Le témoin vedette Michael Cohen a gardé son sang-froid à la barre lors du procès pour fraude de Donald Trump à New York mardi, malgré un contre-interrogatoire agressif et parfois étrange sur le prepare procédural par un avocat de la défense qui a interrompu à plusieurs reprises ses réponses et l’a traité de menteur.
« M. Cohen, voici remark cela va fonctionner », a déclaré à un moment donné l’avocate Alina Habba à Cohen, sa voix prenant un ton réprobateur alors qu’elle interrompait le témoignage de l’ancien membre de la Trump Corporation.

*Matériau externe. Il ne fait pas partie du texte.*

(* ===== verification/XmlWrite.v ===== *)
(** * Writing the Index document

    [libltfs/xml_writer_libltfs.c]: the sequence of calls that turns the index and
    its tree into a document.  The writer of libxml2 is the argument [write] over
    a state [W].  The tree is only read: the code also leaves the table of a
    directory in the order it was sorted to, which no lookup depends on. *)

From S2P Require Import Prelude Errors Extents Volume FsRaw TimeInternal Pathname IndexCriteria.
From S2P Require Import FsTree XmlLib XmlRead.
Open Scope Z_scope.
Open Scope ltfs_scope.

Definition LTFS_INDEX_VERSION_STR : cstring := cstr "2.2.0".

Section writer.
Context {W : Type} (write : xml_call -> W -> Z * W) (icu : icu_lib).

Abbreviation emit := (emit write).

(** The element [name] with the time [t]; a time that had to be replaced is only
    warned about. *)
Definition write_time (name : cstring) (t : Z * Z) : wop :=
  let '(_, text) := xml_format_time {| tv_sec := t.1; tv_nsec := t.2 |} in
  emit (xmlTextWriterWriteElement name (Some text)).

Definition _xml_write_dentry_times (d : fsnode) : wop :=
  write_time (cstr "creationtime") (creation_time d) ;!
  write_time (cstr "changetime") (change_time (file d)) ;!
  write_time (cstr "modifytime") (modify_time (file d)) ;!
  write_time (cstr "accesstime") (access_time (file d)) ;!
  write_time (cstr "backuptime") (backup_time d) ;!
  done.

(** A value that is no text is encoded; an empty one is an element all the same. *)
Definition write_xattr_value (value : option (list Z)) : wop :=
  match value with
  | None =>
      emit (xmlTextWriterStartElement (cstr "value")) ;!
      emit xmlTextWriterEndElement ;!
      done
  | Some v =>
      let ret := pathname_validate_xattr_value icu v in
      if ret <? 0 then ret_op (-1)
      else if ret >? 0 then
        emit (xmlTextWriterStartElement (cstr "value")) ;!
        emit (xmlTextWriterWriteAttribute (cstr "type") (cstr "base64")) ;!
        emit (xmlTextWriterWriteBase64 v) ;!
        emit xmlTextWriterEndElement ;!
        done
      else
        emit (xmlTextWriterWriteFormatElement (cstr "value") v) ;!
        done
  end.

Definition write_one_xattr (x : xattr_info) : wop :=
  emit (xmlTextWriterStartElement (cstr "xattr")) ;!
  emit (xmlTextWriterWriteElement (cstr "key") (Some x.1)) ;!
  write_xattr_value x.2 ;!
  emit xmlTextWriterEndElement.

Definition _xml_write_xattr (d : fsnode) : wop :=
  if bool_decide (xattrlist d = []) then done
  else
    emit (xmlTextWriterStartElement (cstr "extendedattributes")) ;!
    for_each write_one_xattr (xattrlist d) (
    emit xmlTextWriterEndElement ;!
    done).

Definition write_extent (extent : extent_info) : wop :=
  emit (xmlTextWriterStartElement (cstr "extent")) ;!
  emit (xmlTextWriterWriteFormatElement (cstr "fileoffset") (print_dec (fileoffset extent))) ;!
  emit (xmlTextWriterWriteFormatElement (cstr "partition") (print_char (off_partition (start extent)))) ;!
  emit (xmlTextWriterWriteFormatElement (cstr "startblock") (print_dec (off_block (start extent)))) ;!
  emit (xmlTextWriterWriteFormatElement (cstr "byteoffset") (print_dec (byteoffset extent))) ;!
  emit (xmlTextWriterWriteFormatElement (cstr "bytecount") (print_dec (bytecount extent))) ;!
  emit xmlTextWriterEndElement.

(** "Save unrecognized tags" *)
Definition write_tags (tags : list cstring) (next : wop) : wop :=
  for_each (fun t => emit (xmlTextWriterWriteRaw t)) tags next.

Definition write_contents (file : fsnode) (next : wop) : wop :=
  if isslink file then
    emit (xmlTextWriterWriteElement (cstr "symlink") (target file)) ;! next
  else if bool_decide (extentlist (FsTree.file file) = []) then next
  else
    emit (xmlTextWriterStartElement (cstr "extentinfo")) ;!
    for_each write_extent (extentlist (FsTree.file file)) (
    emit xmlTextWriterEndElement ;!
    next).

Definition _xml_write_file (file : fsnode) : wop :=
  if isdir file then ret_op (-1)
  else
    emit (xmlTextWriterStartElement (cstr "file")) ;!
    emit (xmlTextWriterWriteElement (cstr "name") (name file)) ;!
    emit (xmlTextWriterWriteFormatElement (cstr "length") (print_dec (size (FsTree.file file)))) ;!
    emit (xmlTextWriterWriteElement (cstr "readonly") (Some (print_bool (readonly file)))) ;!
    _xml_write_dentry_times file ;!
    emit (xmlTextWriterWriteFormatElement UID_TAGNAME (print_dec (uid file))) ;!
    _xml_write_xattr file ;!
    write_contents file (
    write_tags (preserved_tags file) (
    emit xmlTextWriterEndElement ;!
    done)).

(** The entries of a directory in the order they are written: [HASH_SORT] of the
    table, whose first entry is the oldest one. *)
Definition sorted_children (s : fs_state) (d : fsnode) : list Z :=
  let uid_of c := match heap s !! c with Some n => uid n | None => 0 end in
  HASH_SORT (fun a b => fs_hash_sort_by_uid (uid_of a) (uid_of b)) (rev (child_list d)).*2.

Definition write_name (idx : schema_index) (is_root : bool) (d : fsnode) : wop :=
  if is_root then
    match volume_name idx with
    | Some _ => emit (xmlTextWriterWriteElement (cstr "name") (volume_name idx))
    | None =>
        emit (xmlTextWriterStartElement (cstr "name")) ;!
        emit xmlTextWriterEndElement
    end
  else emit (xmlTextWriterWriteElement (cstr "name") (name d)).

(** As deep as there are dentries.  [None]: a freed dentry is read. *)
Fixpoint _xml_write_dirtree (fuel : nat) (s : fs_state) (idx : schema_index) (dir : Z) : wop :=
  match fuel with
  | O => undefined
  | S fuel =>
      match heap s !! dir with
      | None => undefined
      | Some d =>
          emit (xmlTextWriterStartElement (cstr "directory")) ;!
          write_name idx (dir =? root s) d ;!
          emit (xmlTextWriterWriteElement (cstr "readonly") (Some (print_bool (readonly d)))) ;!
          _xml_write_dentry_times d ;!
          emit (xmlTextWriterWriteFormatElement UID_TAGNAME (print_dec (uid d))) ;!
          _xml_write_xattr d ;!
          emit (xmlTextWriterStartElement (cstr "contents")) ;!
          for_each (fun c =>
            match heap s !! c with
            | None => undefined
            | Some n => if isdir n then _xml_write_dirtree fuel s idx c else _xml_write_file n
            end) (sorted_children s d) (
          emit xmlTextWriterEndElement ;!
          write_tags (preserved_tags d) (
          emit xmlTextWriterEndElement ;!
          done))
      end
  end.

Definition write_root (s : fs_state) (idx : schema_index) : wop :=
  if root s =? 0 then done
  else _xml_write_dirtree (S (base.size (heap s))) s idx (root s).

Definition write_tapepos (tag : cstring) (pos : tape_offset) (next : wop) : wop :=
  emit (xmlTextWriterStartElement tag) ;!
  emit (xmlTextWriterWriteFormatElement (cstr "partition") (print_char (off_partition pos))) ;!
  emit (xmlTextWriterWriteFormatElement (cstr "startblock") (print_dec (off_block pos))) ;!
  emit xmlTextWriterEndElement ;!
  next.

(** The patterns up to the first empty one. *)
Fixpoint name_criteria (patterns : list cstring) : list cstring :=
  match patterns with
  | [] | [] :: _ => []
  | p :: rest => p :: name_criteria rest
  end.

Definition write_policy (ic : index_criteria) (next : wop) : wop :=
  if have_criteria ic then
    emit (xmlTextWriterStartElement (cstr "dataplacementpolicy")) ;!
    emit (xmlTextWriterStartElement (cstr "indexpartitioncriteria")) ;!
    emit (xmlTextWriterWriteFormatElement (cstr "size") (print_dec (max_filesize_criteria ic))) ;!
    for_each (fun p => emit (xmlTextWriterWriteElement (cstr "name") (Some p)))
      (name_criteria (default [] (glob_patterns ic))) (
    emit xmlTextWriterEndElement ;!
    emit xmlTextWriterEndElement ;!
    next)
  else next.

Definition write_comment (message : option cstring) (next : wop) : wop :=
  match message with
  | Some m => if bool_decide (m = []) then next
              else emit (xmlTextWriterWriteFormatElement (cstr "comment") m) ;! next
  | None => next
  end.

Definition _xml_write_schema (creator : cstring) (s : fs_state) (idx : schema_index) : wop :=
  let b := base idx in
  let '(_, update_time) := xml_format_time {| tv_sec := (mod_time b).1; tv_nsec := (mod_time b).2 |} in
  emit (xmlTextWriterStartDocument (cstr "UTF-8")) ;!
  ignoring (emit (xmlTextWriterSetIndent 1)) (
  ignoring (emit (xmlTextWriterSetIndentString [])) (
  emit (xmlTextWriterStartElement (cstr "ltfsindex")) ;!
  emit (xmlTextWriterWriteAttribute (cstr "version") LTFS_INDEX_VERSION_STR) ;!
  emit (xmlTextWriterWriteElement (cstr "creator") (Some creator)) ;!
  write_comment (commit_message idx) (
  emit (xmlTextWriterWriteElement (cstr "volumeuuid") (Some (idx_vol_uuid b))) ;!
  emit (xmlTextWriterWriteFormatElement (cstr "generationnumber") (print_dec (generation b))) ;!
  emit (xmlTextWriterWriteElement (cstr "updatetime") (Some update_time)) ;!
  write_tapepos (cstr "location") (selfptr b) (
  (if off_block (backptr b) =? 0 then id
   else write_tapepos (cstr "previousgenerationlocation") (backptr b)) (
  emit (xmlTextWriterWriteElement (cstr "allowpolicyupdate")
         (Some (print_bool (criteria_allow_update idx)))) ;!
  write_policy (original_criteria idx) (
  emit (xmlTextWriterWriteFormatElement NEXTUID_TAGNAME (print_dec (uid_number s))) ;!
  write_root s idx ;!
  write_tags (index_tags idx) (
  emit xmlTextWriterEndElement ;!
  emit xmlTextWriterEndDocument ;!
  done))))))).

End writer.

« Vous n’êtes pas sur ‘Mea Culpa' », a poursuivi Habba, en citant le podcast de Cohen, qui cible régulièrement Trump avec du vitriol. « Vous n’êtes pas sur votre podcast », a-t-elle ajouté.
Trump, qui assistait au procès, a regardé depuis la desk de la défense le juge qui présidait le procès, Arthur Engoron, juge de la Cour suprême de New York, interrompre rapidement Habba.
« Pas de discours », a prévenu Engoron, soulignant qu’en tant qu’avocat, Habba devait poser des issues et non faire des déclarations.
Habba a répondu avec une autre déclaration. « Pas de discours. Cela va dans les deux sens », a-t-elle déclaré, même s’il n’était pas clair si elle était d’accord avec le juge, ou si elle détournait sa directive vers Cohen, ou les deux.
Habba devrait poursuivre son contre-interrogatoire de Cohen mercredi matin. Elle n’a eu droit qu’à une demi-heure de cross avant la fin de la journée.
L’attaque contre la crédibilité de Cohen – appelée « mise en accusation » d’un témoin dans le langage juridique – n’était pas surprenante.
Cohen est l’un des opposants les moreover dangereux de l’ancien président sur le plan juridique, compte tenu de son rôle clé à la fois dans le procès pour fraude en cours à Manhattan et dans une affaire de « secret » prévue pour mars dans un palais de justice à un pâté de maisons de là.
Mais Cohen est vulnérable aux accusations de parjure.
En s’en prenant à Trump, son ancien client et employeur, il y a cinq ans, Cohen a admis avoir menti au Congrès sur le projet du président de l’époque de construire une Trump Tower à Moscou lors des élections de 2016. Cohen a depuis en outre admis qu’il avait menti à un juge fédéral lorsqu’il avait plaidé coupable en 2019 à des accusations d’évasion fiscale fédérale.
Mais à un instant donné, Habba a entraîné la femme de Cohen dans le contre-interrogatoire.
« Avez-vous déjà dit à votre femme que vous commettiez un parjure ? » lors du plaidoyer fiscal de 2019, Habba a demandé à Cohen.
Au cours de la minute suivante, un jeu figuratif de chaises musicales dans la salle d’audience s’est ensuivi, avec Cohen se comportant comme un avocat au lieu d’un témoin, Habba se comportant comme un juge au lieu d’un avocat, et le vrai juge luttant pour maintenir l’ordre.
« Objection ! » Cohen, un ancien avocat dont la licence d’avocat a été révoquée, a répondu à la problem de Habba « L’avez-vous déjà dit à votre femme ».
« Non, tu ne peux pas t’y opposer. » » lui a dit Habba, notant à juste titre que seuls les avocats peuvent faire cela, mais agissant comme un juge en le disant.
À ce stade, les avocats du procureur général se sont opposés à cette objection et l’avocat principal de la défense, Christopher Kise, s’est précipité pour défendre Habba.
« C’est un menteur en série », a déclaré Kise à propos de Cohen. « Et s’il a menti à sa femme, cela est pertinent pour la destitution. »
La procureure générale adjointe Colleen Faherty, qui venait de terminer un interrogatoire direct de Cohen, a protesté en disant que « la question n’est pas appropriée ».
« Je pense que cela relève du privilège du conjoint », s’est demandé le juge à voix haute à propos de la concern de Habba sur « l’épouse ».
« Je m’excuse », a déclaré Habba, avant de se retourner vers Cohen et d’ajouter : « Mais clairement, j’ai appuyé sur une gâchette avec vous. »
La dilemma a finalement été acceptée, et Cohen a répondu oui, il a dit à sa femme qu’en plaidant coupable d’évasion fiscale en 2019, il avait commis un acte de parjure.
Alors qu’il quittait le tribunal pour la journée, Trump s’est arrêté devant les caméras des couloirs et a qualifié Cohen de « criminel en disgrâce ».
Le témoignage de Cohen devrait se poursuivre mardi à 10 heures.